Теперь же, в заключении, поясним, как происходит сам процесс согласованной эволюции. В отличие от традиционного представления о плавной эволюции — градуализма — в данном случае (как почти и всегда) изменения происходят скачками, перемежающимися сравнительно длительными периодами бездействия. Отбор в эти периоды спокойствия работает совсем на другие цели, а также нарабатываются преадаптации, вид остается внешне неизменным и даже, зачастую, монолитным. Жертва, чувствуя давление, предпринимает скачок, чуть позже за ней прыгает и хищник. Обратное происходит совсем редко, ведь хищник, занимая положение в пищевой цепи выше своих жертв, на самом деле находится в зависимом от них положении. Другой порядок имеет место, например, при интродукции нового хищника.
Градуализм в данном случае оправдан лишь частично, как приближенная модель описания в ретроспективе. Как модель с круговыми орбитами планет вполне допустимо применить для того, чтобы нарисовать картинку для ребенка. Для общего ознакомления сойдет. Но, как уже было сказано выше, градуализм сам себе режет горло бритвой Оккама. Используя его, мы вводим в оборот некую силу, которая заставляет организмы изменяться ПОСТОЯННО. В то же самое время вряд ли найдется хоть одна подобная сила. Что бы мы ни рассматривали в качестве фактора, в масштабах макроэволюции ни один из них не будет непрерывным и сравнительно однообразным во времени. Будь то абиогенные или биогенные факторы. А мы-то говорим именно о макроэволюции, то есть — о видообразовании (об этом нужно говорить отдельно).
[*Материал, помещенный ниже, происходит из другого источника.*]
Lemma hunk_replaces_its_unique_context_witness :
  apply_hunk (map lit ["a"]%string ++ map lit ["b"]%string
              ++ map lit ["c"; "d"; "e"; "f"]%string) 0
    (hunk_text_of ["@@ -2,1 +2,2 @@"; "-b"; "+B1"; "+B2"]%string)
  = Continue (map lit ["a"]%string ++ map lit ["B1"; "B2"]%string
              ++ map lit ["c"; "d"; "e"; "f"]%string)
      (0 + (Z.of_nat 2 - Z.of_nat 1))%Z.
Proof.
  apply (hunk_replaces_its_unique_context (map lit ["a"]%string)
           (map lit ["b"]%string) (map lit ["c"; "d"; "e"; "f"]%string) 0
           (hunk_text_of ["@@ -2,1 +2,2 @@"; "-b"; "+B1"; "+B2"]%string)
           (lit "@@ -2,1 +2,2 @@") 2 (map lit ["b"]%string)
           (map lit ["B1"; "B2"]%string)).
  - vm_compute. reflexivity.
  - vm_compute. reflexivity.
  - discriminate.
  - repeat constructor; discriminate.
  - vm_compute. intros [H|[]]. discriminate.
  - vm_compute. discriminate.
Defined.

(* ================================================================== *)
(** * Further properties of the interpreter *)
(* ================================================================== *)

Lemma fold_classify_blocks (n : nat) (body : list str) :
  forall original_block new_block,
    fold_left (classify_line n) body (original_block, new_block)
    = (original_block
       ++ map (fun l => rstrip (tl l)) (filter keeps_old body),
       new_block ++ map (@tl char) (filter keeps_new body)).
Proof.
  induction body as [|line body IH]; intros e nb.
  - simpl. rewrite !app_nil_r. reflexivity.
  - cbn [fold_left].
    rewrite (classify_line_length n 0 (e, nb) line).
    destruct line as [|op content].
    + cbn. apply IH.
    + unfold classify_line. cbn [is_empty andb].
      cbn [filter keeps_old keeps_new].
      destruct (N.eqb op 32) eqn:E32.
      * cbn [orb map tl]. rewrite IH, <- !app_assoc. reflexivity.
      * destruct (N.eqb op 45) eqn:E45.
        -- assert (E43 : N.eqb op 43 = false).
           { apply N.eqb_eq in E45. subst op. reflexivity. }
           rewrite E43. cbn [orb map tl]. rewrite IH, <- !app_assoc.
           reflexivity.
        -- destruct (N.eqb op 43) eqn:E43; cbn [orb map tl]; rewrite IH.
           ++ rewrite <- !app_assoc. reflexivity.
           ++ reflexivity.
Qed.

(** X8. The interpreter keeps order and drops nothing it should keep: the
    expected original block is the stripped content (the line without its
    first character) of the body lines that begin with a space or '-', in
    order, and the new block is the raw content of those that begin with a
    space or '+', in order; every entry of the expected block is
    whitespace-trimmed. *)
Theorem interpreter_blocks_are_filtered_contents (hunk_body_lines_raw : list str) :
  interpret_body hunk_body_lines_raw
  = (map (fun l => rstrip (tl l)) (filter keeps_old hunk_body_lines_raw),
     map (@tl char) (filter keeps_new hunk_body_lines_raw))
  /\ Forall trimmed (fst (interpret_body hunk_body_lines_raw))
  /\ length (fst (interpret_body hunk_body_lines_raw))
     <= length hunk_body_lines_raw
  /\ length (snd (interpret_body hunk_body_lines_raw))
     <= length hunk_body_lines_raw.
Proof.
  unfold interpret_body. rewrite fold_classify_blocks. cbn [app fst snd].
  split; [reflexivity|]. split; [|split].
  - apply Forall_map. apply Forall_forall. intros l _.
    apply rstrip_idempotent.
  - rewrite length_map. apply filter_length_le.
  - rewrite length_map. apply filter_length_le.
Qed.

Lemma span_digits_app (ds rest : str) :
  Forall ascii_digit ds ->
  match rest with c :: _ => is_digit c = false | [] => True end ->
  span_digits (ds ++ rest) = (ds, rest).
Proof.
  intros Hds Hrest. induction Hds as [|d ds Hd _ IH]; simpl.
  - destruct rest as [|c rest]; [reflexivity|]. simpl. rewrite Hrest.
    reflexivity.
  - rewrite (ascii_digit_is_digit d Hd), IH. reflexivity.
Qed.

Lemma startswith_app (p s : str) : startswith p (p ++ s) = true.
Proof.
  induction p as [|c p IH]; [reflexivity|]. simpl.
  rewrite N.eqb_refl. exact IH.
Qed.

Lemma strip_prefix_app (p s : str) : strip_prefix p (p ++ s) = Some s.
Proof.
  unfold strip_prefix. rewrite startswith_app, skipn_app, skipn_all,
    Nat.sub_diag. reflexivity.
Qed.

Lemma opt_count_count_text (count : option nat) (rest : str) :
  opt_count (count_text count ++ 32%N :: rest) = 32%N :: rest.
Proof.
  destruct count as [n|]; [|reflexivity].
  destruct (decimal_spec n) as (Hne & Hall & _).
  unfold count_text. change (lit ",") with [44%N]. cbn [app opt_count].
  change (N.eqb 44 44) with true. cbv iota.
  rewrite (span_digits_app (decimal n) (32%N :: rest) Hall)
    by (vm_compute; reflexivity).
  destruct (decimal n); [congruence|reflexivity].
Qed.

(** X9. Every hunk header in the standard form
    "@@ -<old start>[,<count>] +<new start>[,<count>] @@", with the numbers
    in decimal, with or without either count and whatever follows the
    closing marker, whose old start has at most 640 digits, is accepted, and
    the start line that the applier uses is the old start that the header
    shows.  The bound is for [int] at line 151, the only conversion: up to
    640 digits it converts whatever limit is configured, beyond the
    configured limit (4300 digits by default) it raises a [ValueError] that
    nothing catches. *)
Theorem standard_header_is_accepted (old_start : nat) (old_count : option nat)
    (new_start : nat) (new_count : option nat) (tail : str) :
  length (decimal old_start) <= 640 ->
  match_header (hunk_header_text old_start old_count new_start new_count tail)
  = Some (Z.of_nat old_start).
Proof.
  intros _. unfold hunk_header_text, match_header.
  rewrite strip_prefix_app.
  destruct (decimal_spec old_start) as (Hne1 & Hall1 & Hval1).
  destruct (decimal_spec new_start) as (Hne2 & Hall2 & Hval2).
  change (lit " +") with [32%N; 43%N]. change (lit " @@") with [32%N; 64%N; 64%N].
  cbn [app].
  rewrite (span_digits_app (decimal old_start) _ Hall1).
  2:{ destruct old_count as [n|]; vm_compute; reflexivity. }
  destruct (decimal old_start) as [|d1 ds1] eqn:E1; [congruence|].
  rewrite opt_count_count_text.
  change (strip_prefix [32%N; 43%N]
            (32%N :: 43%N :: decimal new_start ++ count_text new_count
                             ++ 32%N :: 64%N :: 64%N :: tail))
    with (strip_prefix [32%N; 43%N]
            ([32%N; 43%N] ++ decimal new_start ++ count_text new_count
                          ++ 32%N :: 64%N :: 64%N :: tail)).
  rewrite strip_prefix_app.
  rewrite (span_digits_app (decimal new_start) _ Hall2).
  2:{ destruct new_count as [n|]; vm_compute; reflexivity. }
  destruct (decimal new_start) as [|d2 ds2] eqn:E2; [congruence|].
  rewrite opt_count_count_text.
  change (32%N :: 64%N :: 64%N :: tail) with ([32%N; 64%N; 64%N] ++ tail).
  rewrite startswith_app, Hval1. reflexivity.
Qed.

Lemma standard_header_is_accepted_witness :
  match_header (hunk_header_text 12 (Some 3) 14 None (lit " def f():"))
  = Some (Z.of_nat 12).
Proof.
  apply (standard_header_is_accepted 12 (Some 3) 14 None (lit " def f():")).
  apply Nat.leb_le. vm_compute. reflexivity.
Defined.

(* ================================================================== *)
(** * Further properties of the run *)
(* ================================================================== *)

Lemma readlines_line (l rest : str) :
  ~ In LF l -> readlines (l ++ LF :: rest) = (l ++ [LF]) :: readlines rest.
Proof.
  induction l as [|c l IH]; intros Hl.
  - cbn [app readlines]. rewrite N.eqb_refl. reflexivity.
  - cbn [app readlines].
    destruct (N.eqb c LF) eqn:E.
    + apply N.eqb_eq in E. exfalso. apply Hl. left. auto.
    + rewrite IH; [reflexivity|]. intros H. apply Hl. right. exact H.
Qed.

Lemma render_concat (lines : list str) :
  render lines = concat (map (fun l => l ++ [LF]) lines).
Proof.
  unfold render. destruct lines as [|l lines]; [reflexivity|].
  cbn [is_empty]. revert l. induction lines as [|l2 lines IH]; intros l.
  - simpl. rewrite app_nil_r. reflexivity.
  - change (join [LF] (l :: l2 :: lines))
      with (l ++ [LF] ++ join [LF] (l2 :: lines)).
    rewrite <- !app_assoc, IH. simpl. rewrite <- !app_assoc. reflexivity.
Qed.

(** Reading back what [render] gives returns the lines, when no line holds
    a newline. *)
Lemma lines_of_render (lines : list str) :
  Forall (fun l => ~ In LF l) lines -> lines_of (render lines) = lines.
Proof.
  intros H. rewrite render_concat. unfold lines_of.
  induction H as [|l lines Hl _ IH]; [reflexivity|].
  cbn [map concat]. rewrite <- app_assoc. cbn [app].
  rewrite readlines_line by exact Hl. cbn [map]. rewrite IH.
  rewrite (proj2 (rstrip_newline_body l Hl)). reflexivity.
Qed.

Lemma split_breaks_no_linebreak (s : str) :
  forall after_cr,
    Forall (Forall (fun c => is_linebreak c = false)) (split_breaks after_cr s).
Proof.
  induction s as [|c s IH]; intros b; cbn [split_breaks].
  - repeat constructor.
  - destruct (b && N.eqb c LF); [apply IH|].
    destruct (is_linebreak c) eqn:E.
    + constructor; [constructor|apply IH].
    + specialize (IH false). destruct (split_breaks false s) as [|l ls].
      * repeat constructor. exact E.
      * inversion IH; subst. constructor; [constructor; assumption|assumption].
Qed.

Lemma Forall_removelast {A} (P : A -> Prop) (l : list A) :
  Forall P l -> Forall P (removelast l).
Proof.
  induction 1 as [|x l Hx Hl IH]; [constructor|].
  destruct l; [constructor|]. simpl. constructor; assumption.
Qed.

Lemma splitlines_no_newline (s : str) :
  Forall (fun l => ~ In LF l) (splitlines s).
Proof.
  assert (H : Forall (Forall (fun c => is_linebreak c = false)) (splitlines s)).
  { unfold splitlines. destruct (is_empty _);
      [apply Forall_removelast|]; apply split_breaks_no_linebreak. }
  eapply Forall_impl; [|exact H]. intros l Hl Hin.
  rewrite Forall_forall in Hl. specialize (Hl LF Hin). discriminate.
Qed.

Lemma interpret_hunk_new_block (hunk_text hunk_header : str) (old_start : Z)
    (expected new_block : list str) :
  interpret_hunk hunk_text = Hunk hunk_header old_start expected new_block ->
  Forall (fun l => ~ In LF l) new_block.
Proof.
  unfold interpret_hunk. destruct (_ || _); [discriminate|].
  destruct (match_header _); [|discriminate].
  unfold interpret_body. rewrite fold_classify_blocks. cbn [app].
  intros [= _ _ _ <-].
  pose proof (splitlines_no_newline (strip hunk_text)) as H.
  apply Forall_map. apply Forall_forall. intros l Hl.
  apply filter_In in Hl. destruct Hl as [Hl _].
  assert (Hin : In l (splitlines (strip hunk_text))).
  { destruct (splitlines (strip hunk_text)); [destruct Hl|right; exact Hl]. }
  rewrite Forall_forall in H. specialize (H l Hin).
  intros Hc. apply H. destruct l; [destruct Hc|right; exact Hc].
Qed.

Lemma Forall_firstn {A} (P : A -> Prop) (n : nat) (l : list A) :
  Forall P l -> Forall P (firstn n l).
Proof.
  intros H. apply Forall_forall. intros x Hx. rewrite Forall_forall in H.
  apply H. rewrite <- (firstn_skipn n l). apply in_or_app. left. exact Hx.
Qed.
Отношения «хищник-жертва» развиваются ступенчато. Сравнительно длинные периоды накоплений мутаций и, как говорилось, преадаптаций, сменяются короткими периодами быстрых изменений. Быстрых — в масштабах, опять же, макроэволюции. От части я уже ответил на вопрос — почему так. Не выгодно. Проще жертвовать частью популяции. С другой стороны — выдерживать длинные паузы позволяет буферная система. Не так скоро станет существенным изменившееся давление хищника на популяцию жертвы и обратно. Могут пройти сотни лет. Так происходит именно потому, что любой фактор, оказывающий давление на популяции и жертвы, и хищника сам по себе неоднороден во времени.
Я писал этот пост в два больших захода и немного отклонился от основной мысли. Но, надеюсь, вы теперь иначе смотрите на хищников и их жертв. Основная мысль такова — жертве все равно, какой хищник изымает часть ее популяции, пока эта стратегия не приносит убытков больших, чем предполагаемые эволюционные преобразования. Хищнику тоже все равно, каким путем пошла жертва в пределах «разумного». Подобный экстенсивный сценарий встречается повсеместно. Эволюция — такой процесс, который никогда не работает на перспективу. Только в данный момент времени, в данных условиях.
P. S. Я оставил без ответов много вопросов. Обещаю вернуться к ним в следующий раз.